## [What to do]
An accurate, complete copy of the records below is required.

Stored data:
(** X20.  [create_cfg_drv_vopt] removes the ISO it made only after an upload
    that returned: when the size cannot be read or the upload raises, the
    ISO stays on disk and the call raises.  When the call returns, it has
    read the size, uploaded, removed the file and made the mapping, in
    this order and for the one path and file name. *)
Theorem create_cfg_drv_vopt_cleanup dir instance_name lpar_uuid admin_pass c :
  let '(evs, r) := create_cfg_drv_vopt dir instance_name lpar_uuid admin_pass c in
  (List.filter is_remove_file evs ≠ [] →
   ∃ size, getsize c = Returned size ∧ upload_vopt c = Returned tt)
  ∧ ∀ file_name, r = Returned file_name →
      ∃ before iso_path size,
        evs = before ++ [EvMakeDrive iso_path; EvGetSize iso_path;
                         EvUploadVopt iso_path file_name size;
                         EvRemoveFile iso_path;
                         EvCrtScsiMapToVopt lpar_uuid file_name]
        ∧ List.filter is_remove_file before = []
        ∧ getsize c = Returned size.
Proof.
  unfold create_cfg_drv_vopt.
  destruct (_create_cfg_dr_iso dir instance_name admin_pass c)
    as [evs0 [[iso_path file_name]|e]] eqn:Hiso.
  - assert (Hev : ∃ before, evs0 = before ++ [EvMakeDrive iso_path]
                            ∧ List.filter is_remove_file before = []).
    { unfold _create_cfg_dr_iso in Hiso.
      destruct (instance_metadata c) as [[]|e]; [| discriminate].
      destruct (path_exists c).
      - destruct (make_drive c) as [[]|e]; [| discriminate].
        injection Hiso as <- <- <-. eexists [_; _]. split; reflexivity.
      - destruct (mkdir c) as [[]|e]; [| discriminate].
        destruct (make_drive c) as [[]|e]; [| discriminate].
        injection Hiso as <- <- <-. eexists [_; _; _]. split; reflexivity. }
    destruct Hev as (before & -> & Hclean).
    destruct (getsize c) as [size|e].
    + destruct (upload_vopt c) as [[]|e].
      * destruct (remove c) as [[]|e].
        -- destruct (crt_scsi_map_to_vopt c) as [[]|e].
           ++ split; [intros _; now exists size |].
              intros f [= <-]. exists before, iso_path, size.
              rewrite <- !app_assoc. auto.
           ++ split; [intros _; now exists size | discriminate].
        -- split; [intros _; now exists size | discriminate].
      * split; [| discriminate].
        rewrite !List.filter_app, Hclean. cbn. congruence.
    + split; [| discriminate].
      rewrite !List.filter_app, Hclean. cbn. congruence.
  - split; [| discriminate].
    intros Hrm. exfalso. apply Hrm. clear Hrm.
    unfold _create_cfg_dr_iso in Hiso.
    destruct (instance_metadata c) as [[]|e0]; [| now injection Hiso as <- _].
    destruct (path_exists c).
    + destruct (make_drive c) as [[]|e1]; [discriminate |].
      now injection Hiso as <- _.
    + destruct (mkdir c) as [[]|e1]; [| now injection Hiso as <- _].
      destruct (make_drive c) as [[]|e2]; [discriminate |].
      now injection Hiso as <- _.
Qed.

End ConfigDrive.

Section DeleteVopt.

Import PySeq Media.

Context {VOpt : Type} `{EqDecision VOpt}.
Variable media_name : VOpt → string.
Implicit Types (media : list VOpt) (repos : list (list VOpt)).

Lemma first_named_none name media :
  Forall (λ vopt, media_name vopt ≠ name) media →
  first_named media_name name media = None.
Proof.
  induction 1 as [|vopt media Hne _ IH]; [reflexivity |].
  cbn [first_named]. now destruct (String.eqb_spec (media_name vopt) name).
Qed.

Lemma first_named_first name before vopt after :
  Forall (λ vopt, media_name vopt ≠ name) before →
  media_name vopt = name →
  first_named media_name name (before ++ vopt :: after) = Some vopt.
Proof.
  intros Hb Hn. induction Hb as [|x before Hne _ IH]; cbn [app first_named].
  - now destruct (String.eqb_spec (media_name vopt) name).
  - now destruct (String.eqb_spec (media_name x) name).
Qed.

## [Solution to the problem]
(** X20.  [create_cfg_drv_vopt] removes the ISO it made only after an upload
    that returned: when the size cannot be read or the upload raises, the
    ISO stays on disk and the call raises.  When the call returns, it has
    read the size, uploaded, removed the file and made the mapping, in
    this order and for the one path and file name. *)
Theorem create_cfg_drv_vopt_cleanup dir instance_name lpar_uuid admin_pass c :
  let '(evs, r) := create_cfg_drv_vopt dir instance_name lpar_uuid admin_pass c in
  (List.filter is_remove_file evs ≠ [] →
   ∃ size, getsize c = Returned size ∧ upload_vopt c = Returned tt)
  ∧ ∀ file_name, r = Returned file_name →
      ∃ before iso_path size,
        evs = before ++ [EvMakeDrive iso_path; EvGetSize iso_path;
                         EvUploadVopt iso_path file_name size;
                         EvRemoveFile iso_path;
                         EvCrtScsiMapToVopt lpar_uuid file_name]
        ∧ List.filter is_remove_file before = []
        ∧ getsize c = Returned size.
Proof.
  unfold create_cfg_drv_vopt.
  destruct (_create_cfg_dr_iso dir instance_name admin_pass c)
    as [evs0 [[iso_path file_name]|e]] eqn:Hiso.
  - assert (Hev : ∃ before, evs0 = before ++ [EvMakeDrive iso_path]
                            ∧ List.filter is_remove_file before = []).
    { unfold _create_cfg_dr_iso in Hiso.
      destruct (instance_metadata c) as [[]|e]; [| discriminate].
      destruct (path_exists c).
      - destruct (make_drive c) as [[]|e]; [| discriminate].
        injection Hiso as <- <- <-. eexists [_; _]. split; reflexivity.
      - destruct (mkdir c) as [[]|e]; [| discriminate].
        destruct (make_drive c) as [[]|e]; [| discriminate].
        injection Hiso as <- <- <-. eexists [_; _; _]. split; reflexivity. }
    destruct Hev as (before & -> & Hclean).
    destruct (getsize c) as [size|e].
    + destruct (upload_vopt c) as [[]|e].
      * destruct (remove c) as [[]|e].
        -- destruct (crt_scsi_map_to_vopt c) as [[]|e].
           ++ split; [intros _; now exists size |].
              intros f [= <-]. exists before, iso_path, size.
              rewrite <- !app_assoc. auto.
           ++ split; [intros _; now exists size | discriminate].
        -- split; [intros _; now exists size | discriminate].
      * split; [| discriminate].
        rewrite !List.filter_app, Hclean. cbn. congruence.
    + split; [| discriminate].
      rewrite !List.filter_app, Hclean. cbn. congruence.
  - split; [| discriminate].
    intros Hrm. exfalso. apply Hrm. clear Hrm.
    unfold _create_cfg_dr_iso in Hiso.
    destruct (instance_metadata c) as [[]|e0]; [| now injection Hiso as <- _].
    destruct (path_exists c).
    + destruct (make_drive c) as [[]|e1]; [discriminate |].
      now injection Hiso as <- _.
    + destruct (mkdir c) as [[]|e1]; [| now injection Hiso as <- _].
      destruct (make_drive c) as [[]|e2]; [discriminate |].
      now injection Hiso as <- _.
Qed.

End ConfigDrive.

Section DeleteVopt.

Import PySeq Media.

Context {VOpt : Type} `{EqDecision VOpt}.
Variable media_name : VOpt → string.
Implicit Types (media : list VOpt) (repos : list (list VOpt)).

Lemma first_named_none name media :
  Forall (λ vopt, media_name vopt ≠ name) media →
  first_named media_name name media = None.
Proof.
  induction 1 as [|vopt media Hne _ IH]; [reflexivity |].
  cbn [first_named]. now destruct (String.eqb_spec (media_name vopt) name).
Qed.

Lemma first_named_first name before vopt after :
  Forall (λ vopt, media_name vopt ≠ name) before →
  media_name vopt = name →
  first_named media_name name (before ++ vopt :: after) = Some vopt.
Proof.
  intros Hb Hn. induction Hb as [|x before Hne _ IH]; cbn [app first_named].
  - now destruct (String.eqb_spec (media_name vopt) name).
  - now destruct (String.eqb_spec (media_name x) name).
Qed.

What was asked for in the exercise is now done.